YOUR OBJECTIVE | The reply to the records below should contain exactly the lines from the line with "if negb (startsWith" through the line with "reads a field that is not there. *)", and nothing besides.
─── MATERIAL FOR THIS EXERCISE ───
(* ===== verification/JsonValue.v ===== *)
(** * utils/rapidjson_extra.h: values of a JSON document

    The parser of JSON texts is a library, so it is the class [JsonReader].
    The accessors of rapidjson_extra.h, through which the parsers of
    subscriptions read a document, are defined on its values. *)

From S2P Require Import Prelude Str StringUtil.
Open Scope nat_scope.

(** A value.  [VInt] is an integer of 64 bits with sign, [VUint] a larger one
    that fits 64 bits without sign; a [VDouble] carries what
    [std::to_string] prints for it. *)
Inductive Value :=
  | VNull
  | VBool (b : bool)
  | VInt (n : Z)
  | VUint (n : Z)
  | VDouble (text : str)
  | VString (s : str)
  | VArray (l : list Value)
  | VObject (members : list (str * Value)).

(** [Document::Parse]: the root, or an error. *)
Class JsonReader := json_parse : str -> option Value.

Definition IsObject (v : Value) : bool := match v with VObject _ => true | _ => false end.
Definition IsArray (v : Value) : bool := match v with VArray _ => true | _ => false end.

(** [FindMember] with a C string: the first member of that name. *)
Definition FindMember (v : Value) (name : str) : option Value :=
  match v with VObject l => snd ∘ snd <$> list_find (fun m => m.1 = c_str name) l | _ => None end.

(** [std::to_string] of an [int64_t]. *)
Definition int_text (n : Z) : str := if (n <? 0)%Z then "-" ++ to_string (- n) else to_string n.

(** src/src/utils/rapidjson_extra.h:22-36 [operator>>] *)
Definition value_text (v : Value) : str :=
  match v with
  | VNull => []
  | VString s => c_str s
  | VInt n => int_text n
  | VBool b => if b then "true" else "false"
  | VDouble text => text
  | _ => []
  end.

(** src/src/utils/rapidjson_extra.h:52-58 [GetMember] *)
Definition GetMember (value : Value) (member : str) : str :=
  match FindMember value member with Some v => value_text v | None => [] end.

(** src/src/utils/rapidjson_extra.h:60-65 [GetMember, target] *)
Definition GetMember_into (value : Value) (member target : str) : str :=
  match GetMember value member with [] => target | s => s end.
───
─── MATERIAL FOR THIS EXERCISE ───
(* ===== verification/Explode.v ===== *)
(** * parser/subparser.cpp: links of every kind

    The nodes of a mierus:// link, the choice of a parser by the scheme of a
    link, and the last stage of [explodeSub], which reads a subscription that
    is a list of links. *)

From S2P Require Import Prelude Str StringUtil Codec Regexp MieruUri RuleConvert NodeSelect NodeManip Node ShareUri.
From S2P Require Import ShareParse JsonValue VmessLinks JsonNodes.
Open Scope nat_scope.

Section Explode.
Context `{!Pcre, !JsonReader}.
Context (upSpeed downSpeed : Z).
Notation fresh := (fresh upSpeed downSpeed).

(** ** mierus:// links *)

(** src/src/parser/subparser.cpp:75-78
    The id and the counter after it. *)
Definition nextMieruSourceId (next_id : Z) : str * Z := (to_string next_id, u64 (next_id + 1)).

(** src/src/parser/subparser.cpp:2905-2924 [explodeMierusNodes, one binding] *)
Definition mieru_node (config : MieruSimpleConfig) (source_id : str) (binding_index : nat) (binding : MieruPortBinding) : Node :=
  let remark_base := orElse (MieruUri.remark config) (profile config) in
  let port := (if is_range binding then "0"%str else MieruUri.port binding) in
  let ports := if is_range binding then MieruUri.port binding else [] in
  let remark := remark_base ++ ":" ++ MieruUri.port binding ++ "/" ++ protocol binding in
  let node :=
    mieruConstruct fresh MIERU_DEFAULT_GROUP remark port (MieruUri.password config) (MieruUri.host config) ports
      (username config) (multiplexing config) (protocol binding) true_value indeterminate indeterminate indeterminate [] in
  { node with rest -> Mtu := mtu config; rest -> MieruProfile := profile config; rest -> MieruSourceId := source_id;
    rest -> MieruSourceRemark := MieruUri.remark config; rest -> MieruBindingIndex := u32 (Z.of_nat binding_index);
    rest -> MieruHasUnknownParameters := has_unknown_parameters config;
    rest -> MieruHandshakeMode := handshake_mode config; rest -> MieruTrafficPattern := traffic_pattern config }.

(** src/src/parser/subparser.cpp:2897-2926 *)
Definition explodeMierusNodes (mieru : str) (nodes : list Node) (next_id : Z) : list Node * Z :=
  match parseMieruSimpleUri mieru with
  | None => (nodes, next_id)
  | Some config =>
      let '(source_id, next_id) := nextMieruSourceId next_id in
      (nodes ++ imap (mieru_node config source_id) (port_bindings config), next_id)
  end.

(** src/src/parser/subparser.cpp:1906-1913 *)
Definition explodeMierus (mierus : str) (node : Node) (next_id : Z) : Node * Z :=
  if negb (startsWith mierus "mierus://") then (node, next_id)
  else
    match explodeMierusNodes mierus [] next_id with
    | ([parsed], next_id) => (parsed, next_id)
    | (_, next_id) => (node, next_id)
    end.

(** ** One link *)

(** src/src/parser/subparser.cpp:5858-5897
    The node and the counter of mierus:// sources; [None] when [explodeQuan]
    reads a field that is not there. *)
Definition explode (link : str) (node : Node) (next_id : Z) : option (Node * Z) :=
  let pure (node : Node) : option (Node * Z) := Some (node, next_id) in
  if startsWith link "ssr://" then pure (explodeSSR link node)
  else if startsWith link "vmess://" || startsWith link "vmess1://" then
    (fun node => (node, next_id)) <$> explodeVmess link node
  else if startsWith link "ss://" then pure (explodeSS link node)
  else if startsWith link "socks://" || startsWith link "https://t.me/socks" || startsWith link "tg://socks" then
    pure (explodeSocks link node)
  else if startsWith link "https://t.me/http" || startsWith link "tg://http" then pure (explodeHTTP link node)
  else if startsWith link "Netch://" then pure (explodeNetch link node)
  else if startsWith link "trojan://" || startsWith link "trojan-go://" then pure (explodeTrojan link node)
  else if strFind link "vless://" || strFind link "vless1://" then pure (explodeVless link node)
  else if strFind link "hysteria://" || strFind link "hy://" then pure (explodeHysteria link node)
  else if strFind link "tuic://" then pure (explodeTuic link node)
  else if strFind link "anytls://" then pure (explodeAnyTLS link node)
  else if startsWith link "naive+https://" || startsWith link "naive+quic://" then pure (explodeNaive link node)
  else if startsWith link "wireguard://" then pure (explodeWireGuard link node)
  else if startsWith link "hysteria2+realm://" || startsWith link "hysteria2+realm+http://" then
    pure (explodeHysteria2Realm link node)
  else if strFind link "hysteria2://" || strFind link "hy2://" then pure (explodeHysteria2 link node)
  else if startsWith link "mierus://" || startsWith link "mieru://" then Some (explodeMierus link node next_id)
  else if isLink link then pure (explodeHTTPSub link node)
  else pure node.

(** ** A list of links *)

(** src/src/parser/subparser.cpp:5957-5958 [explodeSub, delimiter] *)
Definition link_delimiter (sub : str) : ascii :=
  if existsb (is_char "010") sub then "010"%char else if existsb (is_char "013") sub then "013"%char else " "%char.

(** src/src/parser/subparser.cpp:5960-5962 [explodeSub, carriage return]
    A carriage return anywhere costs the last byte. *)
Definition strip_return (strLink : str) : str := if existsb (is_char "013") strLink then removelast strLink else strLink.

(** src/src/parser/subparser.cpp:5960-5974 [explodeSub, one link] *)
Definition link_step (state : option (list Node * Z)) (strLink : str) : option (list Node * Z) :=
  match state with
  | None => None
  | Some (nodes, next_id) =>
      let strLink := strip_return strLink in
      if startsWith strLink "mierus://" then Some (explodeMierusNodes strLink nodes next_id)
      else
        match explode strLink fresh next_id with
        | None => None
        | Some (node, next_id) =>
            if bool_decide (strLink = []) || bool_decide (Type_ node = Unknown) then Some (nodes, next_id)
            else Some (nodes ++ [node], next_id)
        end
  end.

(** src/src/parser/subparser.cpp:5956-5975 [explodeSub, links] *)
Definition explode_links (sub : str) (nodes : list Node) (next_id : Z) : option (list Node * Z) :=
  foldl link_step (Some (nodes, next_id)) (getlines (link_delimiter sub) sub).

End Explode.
───
RESPONSE BELOW |
  if negb (startsWith mierus "mierus://") then (node, next_id)
  else
    match explodeMierusNodes mierus [] next_id with
    | ([parsed], next_id) => (parsed, next_id)
    | (_, next_id) => (node, next_id)
    end.

(** ** One link *)

(** src/src/parser/subparser.cpp:5858-5897
    The node and the counter of mierus:// sources; [None] when [explodeQuan]
    reads a field that is not there. *)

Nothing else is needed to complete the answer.